PROBLEM>
Go through the entries and copy every line that has the string "congruence" in it.

LISTED ENTRIES>

****************************************

(** X11. After [redetect] the progress is zero, whatever it was. *)
Theorem redetect_resets_progress (fs : recording) (s : orchestrator) :
  well_formed s ->
  (detection_progress (snd (redetect fs s)) == 0)%Q.
Proof.
  intros H. destruct (redetect_run fs s H) as (s' & Hrun & Hst & _).
  rewrite Hrun. cbn [snd]. unfold detection_progress. rewrite Hst.
  destruct (negb _); [|reflexivity].
  cbn [select filter len List.length Z.of_nat].
  unfold min_1.
  assert (E : (inject_Z 0 / inject_Z (sum (eye_frame_num s')) == 0)%Q)
    by (unfold Qdiv; apply Qmult_0_l).
  assert (Hle : Qle_bool (inject_Z 0 / inject_Z (sum (eye_frame_num s'))) 1 = true)
    by (apply Qle_bool_iff; rewrite E; discriminate).
  rewrite Hle. exact E.
Qed.

Lemma redetect_resets_progress_witness :
  (detection_progress (snd (redetect Sample.fs_both Sample.s_overfull)) == 0)%Q.
Proof.
  apply (redetect_resets_progress Sample.fs_both Sample.s_overfull).
  repeat split; reflexivity.
Defined.

(* ------------------------------------------------------------------ *)
(** ** Consistency of source paths and status *)

Lemma consistent_intro pp sub dm a b st x y f0 f1 dp dff vs ind tr :
  eye_ok x a -> eye_ok y b ->
  consistent {| pupil_positions := pp; data_sub := sub; detection_method := dm;
                detection_status := [a; b]; _pupil_data_store := st;
                eye_video_loc := [x; y]; eye_frame_num := [f0; f1];
                _detection_paused := dp; detection_finished_flag := dff;
                videoset := vs; indicator_stop := ind; trace := tr |}.
Proof.
  intros Hx Hy. split; [repeat split|].
  intros e p [-> | ->]; run; intros [= ->]; f_equal;
    first [apply Hx; discriminate | apply Hy; discriminate].
Qed.

Lemma consistent_elim pp sub dm a b st x y efn dp dff vs ind tr :
  consistent {| pupil_positions := pp; data_sub := sub; detection_method := dm;
                detection_status := [a; b]; _pupil_data_store := st;
                eye_video_loc := [x; y]; eye_frame_num := efn;
                _detection_paused := dp; detection_finished_flag := dff;
                videoset := vs; indicator_stop := ind; trace := tr |} ->
  eye_ok x a /\ eye_ok y b.
Proof.
  intros [_ H]. split.
  - destruct x as [p|]; [|intros C; now contradiction C].
    intros _. specialize (H 0 p (or_introl eq_refl) eq_refl).
    revert H. run. now intros [= ->].
  - destruct y as [p|]; [|intros C; now contradiction C].
    intros _. specialize (H 1 p (or_intror eq_refl) eq_refl).
    revert H. run. now intros [= ->].
Qed.

(** Destructs a consistent state into its parts. *)
Ltac open_consistent s H :=
  let Hwf := fresh "Hwf" in
  pose proof (proj1 H) as Hwf;
  open_state s Hwf;
  apply consistent_elim in H; destruct H as [Hok0 Hok1].

Ltac close_consistent :=
  apply consistent_intro; unfold eye_ok in *; intros;
  first [ reflexivity | congruence | tauto
        | match goal with H : _ -> ?a = _ |- ?a = _ => apply H; congruence end ].

Ltac cases :=
  repeat (run;
          match goal with
          | |- context [match ?x with _ => _ end] =>
              lazymatch x with
              | context [match _ with _ => _ end] => fail
              | _ => let E := fresh "E" in destruct x eqn:E
              end
          end).

Lemma handle_message_consistent (fs : recording) (m : message)
    (s s' : orchestrator) (r : result unit) :
  consistent s -> handle_message fs m s = (r, s') -> consistent s'.
Proof.
  intros H. open_consistent s H.
  unfold handle_message, mark_finished, assert. unfold_methods.
  cases; intros [= <- <-]; close_consistent.
Qed.

Lemma consistent_same (s s' : orchestrator) :
  detection_status s' = detection_status s ->
  eye_video_loc s' = eye_video_loc s ->
  eye_frame_num s' = eye_frame_num s ->
  consistent s -> consistent s'.
Proof.
  intros Hds Hevl Hefn [Hwf Hsrc]. split.
  - unfold well_formed. now rewrite Hds, Hevl, Hefn.
  - unfold source_is_detecting. now rewrite Hds, Hevl.
Qed.

Lemma for_each_handle_message_consistent (fs : recording)
    (pending : list message) :
  forall (s s' : orchestrator) (r : result unit),
    consistent s ->
    for_each pending (handle_message fs) s = (r, s') -> consistent s'.
Proof.
  induction pending as [|m rest IH]; intros s s' r H; cbn [for_each].
  - now intros [= <- <-].
  - unfold bind. destruct (handle_message fs m s) as [[[]|e] s1] eqn:Hm.
    + apply IH. eapply handle_message_consistent; eassumption.
    + intros [= <- <-]. eapply handle_message_consistent; eassumption.
Qed.

Lemma redetect_consistent (fs : recording) (s s' : orchestrator)
    (r : result unit) :
  consistent s -> redetect fs s = (r, s') -> consistent s'.
Proof.
  intros H Hrun.
  destruct (redetect_run fs s (proj1 H))
    as (s1 & Hrun1 & _ & _ & _ & _ & _ & H0 & H1 & Hwf).
  rewrite Hrun1 in Hrun. injection Hrun as <- <-.
  split; [exact Hwf|].
  destruct H as [_ Hsrc].
  assert (Heye : forall e, is_eye e -> restarted_eye fs e s s1)
    by (intros e [-> | ->]; assumption).
  intros e p He Hloc. specialize (Heye e He). unfold restarted_eye in Heye.
  destruct (getitem (eye_video_loc s) e) as [[q|]|] eqn:Eq.
  - destruct Heye as (_ & -> & _). now apply (Hsrc e q).
  - destruct (found_video fs e); [tauto|].
    destruct Heye as (Hnone & _). congruence.
  - destruct (found_video fs e); [tauto|].
    destruct Heye as (Hnone & _). congruence.
Qed.

(** Assigning into a list of two changes one of its two entries. *)
Lemma setitem_two {A} (a b : A) (i : Z) (v : A) (l : list A) :
  setitem [a; b] i v = Some l -> l = [v; b] \/ l = [a; v].
Proof.
  unfold setitem. destruct (index (List.length [a; b]) i) as [n|] eqn:E;
    [|discriminate].
  apply index_lt in E. cbn in E. intros [= <-].
  destruct n as [|[|n]]; cbn; [now left | now right | lia].
Qed.

Lemma on_notify_consistent (fs : recording) (n : notification_in)
    (s s' : orchestrator) (r : result unit) :
  consistent s -> on_notify fs n s = (r, s') -> consistent s'.
Proof.
  intros H. unfold on_notify.
  destruct (String.eqb (subject n) "eye_process.started").
  - unfold bind at 1, gets at 1.
    unfold set_detection_mapping_mode, notify_all, emit, modify, bind.
    destruct (redetect fs _) as [[[]|e] s1] eqn:Hrun; intros [= <- <-];
      apply redetect_consistent in Hrun;
      try (eapply consistent_same; [| | |exact Hrun]; destruct s1; reflexivity);
      try exact Hrun;
      (eapply consistent_same; [| | |exact H]; destruct s; reflexivity).
  - destruct (String.eqb (subject n) "eye_process.stopped");
      [|now intros [= <- <-]].
    unfold assign_item, bind, gets, or_raise, ret, raise, modify.
    destruct (n_eye_id n) as [e|]; [|now intros [= <- <-]].
    destruct (setitem (eye_video_loc s) e None) as [l|] eqn:El;
      [|now intros [= <- <-]].
    intros [= <- <-]. open_consistent s H. cbn in El.
    apply setitem_two in El as [-> | ->]; cbn; close_consistent.
Qed.

Lemma call_consistent (fs : recording) (c : call) (s s' : orchestrator)
    (r : result unit) :
  consistent s -> run_call fs c s = (r, s') -> consistent s'.
Proof.
  intros H. destruct c as [pending|n| |new_mode|should_pause|]; cbn [run_call].
  - unfold recent_events, bind, gets, modify.
    destruct (data_sub s); cbn; [|now intros [= <- <-]].
    destruct (for_each pending (handle_message fs) s) as [[[]|e] s1] eqn:Hd;
      intros [= <- <-];
      apply (for_each_handle_message_consistent _ _ _ _ _ H) in Hd;
      [|exact Hd].
    eapply consistent_same; [| | |exact Hd]; destruct s1; reflexivity.
  - now apply on_notify_consistent.
  - now apply redetect_consistent.
  - unfold set_detection_mapping_mode, notify_all, emit, modify, bind.
    destruct (redetect fs _) as [[[]|e] s1] eqn:Hrun; intros [= <- <-];
      apply redetect_consistent in Hrun;
      try (eapply consistent_same; [| | |exact Hrun]; destruct s1; reflexivity);
      try exact Hrun;
      (eapply consistent_same; [| | |exact H]; destruct s; reflexivity).
  - open_consistent s H.
    unfold set_detection_paused, for_each. unfold_methods.
    cases; intros [= <- <-]; close_consistent.
  - open_consistent s H. unfold cleanup. unfold_methods.
    cases; intros [= <- <-]; close_consistent.
Qed.

(** X12. Every call on a consistent plugin leaves it consistent, whether the
    call returns or raises: the three per-eye lists keep their two entries,
    and an eye with a recorded source has the status "Detecting...".  So
    does any sequence of calls. *)
Theorem calls_keep_consistent (fs : recording) (cs : list call)
    (s : orchestrator) :
  consistent s -> consistent (run_calls fs cs s).
Proof.
  revert s. induction cs as [|c rest IH]; intros s H; cbn [run_calls];
    [exact H|].
  destruct (run_call fs c s) as [[[]|e] s1] eqn:Hc.
  - apply IH. eapply call_consistent; eassumption.
  - eapply call_consistent; eassumption.
Qed.

(* ------------------------------------------------------------------ *)
(** ** Construction, eye by eye *)

(** Construction on a loaded status list of two entries, in full. *)
Lemma init_by_eye (fs : recording) (a b : string) :
  loaded_status fs = Some [a; b] ->
  exists s1 s',
    startup fs blank = (Ok tt, s1) /\
    trace s1 = (start_request fs a 0 ++ start_request fs b 1)%list /\
    detection_status s1 = [started_status fs a 0; started_status fs b 1] /\
    eye_video_loc s1 = [started_loc fs a 0; started_loc fs b 1] /\
    detection_method s1 = "3d" /\
    _pupil_data_store s1 = store_file fs /\
    init fs blank = (Ok tt, s') /\
    trace s' = (trace s1 ++
                if locs_eqb (eye_video_loc s1) [None; None]
                then published fs s1 else [])%list /\
    detection_status s' = detection_status s1 /\
    eye_video_loc s' = eye_video_loc s1 /\
    _pupil_data_store s' = store_file fs /\
    pupil_positions s' = (if locs_eqb (eye_video_loc s1) [None; None]
                          then Some (store_file fs) else None) /\
    consistent s'.
Proof.
  unfold loaded_status.
  unfold init, startup, init_attributes, load_session_meta_data, try_except,
    for_each, assert.
  unfold start_request, started_status, started_loc, found_video.
  unfold_methods. unfold blank.
  destruct (meta_file fs) as [[v m l]|]; cbn [meta_version meta_detection_status];
    [destruct (version_eqb v session_data_version)|];
    intros Hl; first [subst l | injection Hl as <- <-];
    repeat (exec; try case_split);
    repeat match goal with
           | H : String.eqb _ _ = true |- _ =>
               apply String.eqb_eq in H; try discriminate H; subst
           end;
    do 2 eexists;
    repeat match goal with |- _ /\ _ => split end;
    first [reflexivity | close_consistent].
Qed.

(** X13. With a loaded status list of two entries, [__init__] returns and has
    sent an [eye_process.should_start] exactly for the eyes that are not
    "complete" and have a video with frames, eye 0 first.  An eye that was
    "complete" stays so; the others are "Detecting..." or "No eye video
    found.".  The method is "3d", the store is the one on disk, the plugin
    is consistent, and the store is published at once exactly when no eye
    was started. *)
Theorem init_starts_incomplete_eyes (fs : recording) (a b : string) :
  loaded_status fs = Some [a; b] ->
  exists s1 s',
    startup fs blank = (Ok tt, s1) /\
    trace s1 = (start_request fs a 0 ++ start_request fs b 1)%list /\
    detection_status s1 = [started_status fs a 0; started_status fs b 1] /\
    eye_video_loc s1 = [started_loc fs a 0; started_loc fs b 1] /\
    detection_method s1 = "3d" /\
    _pupil_data_store s1 = store_file fs /\
    init fs blank = (Ok tt, s') /\
    trace s' = (trace s1 ++
                if locs_eqb (eye_video_loc s1) [None; None]
                then published fs s1 else [])%list /\
    detection_status s' = detection_status s1 /\
    eye_video_loc s' = eye_video_loc s1 /\
    _pupil_data_store s' = store_file fs /\
    pupil_positions s' = (if locs_eqb (eye_video_loc s1) [None; None]
                          then Some (store_file fs) else None) /\
    consistent s'.
Proof.
  intros Hloaded.
  destruct (init_by_eye fs a b Hloaded) as (s1 & s' & Hrest).
  exists s1, s'. exact Hrest.
Qed.

Lemma init_starts_incomplete_eyes_witness :
  exists s1 s',
    startup Sample.fs_done blank = (Ok tt, s1) /\
    trace s1 = (start_request Sample.fs_done "complete" 0
                ++ start_request Sample.fs_done "complete" 1)%list /\
    detection_status s1 = [started_status Sample.fs_done "complete" 0;
                           started_status Sample.fs_done "complete" 1] /\
    eye_video_loc s1 = [started_loc Sample.fs_done "complete" 0;
                        started_loc Sample.fs_done "complete" 1] /\
    detection_method s1 = "3d" /\
    _pupil_data_store s1 = store_file Sample.fs_done /\
    init Sample.fs_done blank = (Ok tt, s') /\
    trace s' = (trace s1 ++
                if locs_eqb (eye_video_loc s1) [None; None]
                then published Sample.fs_done s1 else [])%list /\
    detection_status s' = detection_status s1 /\
    eye_video_loc s' = eye_video_loc s1 /\
    _pupil_data_store s' = store_file Sample.fs_done /\
    pupil_positions s' = (if locs_eqb (eye_video_loc s1) [None; None]
                          then Some (store_file Sample.fs_done) else None) /\
    consistent s'.
Proof.
  apply (init_starts_incomplete_eyes Sample.fs_done "complete" "complete").
  reflexivity.
Defined.

Lemma calls_keep_consistent_witness :
  consistent
    (run_calls Sample.fs_both
       [Recent_events [video_finished "/rec/eye1.mp4"];
        On_notify (eye_process_stopped 0);
        Redetect;
        Set_detection_paused true;
        Cleanup]
       Sample.s_detecting).
Proof.
  apply (calls_keep_consistent Sample.fs_both).
  apply consistent_intro; intros _; reflexivity.
Defined.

****************************************

SOLUTION TO THIS TASK>
  first [ reflexivity | congruence | tauto
        | match goal with H : _ -> ?a = _ |- ?a = _ => apply H; congruence end ].
    destruct Heye as (Hnone & _). congruence.
    destruct Heye as (Hnone & _). congruence.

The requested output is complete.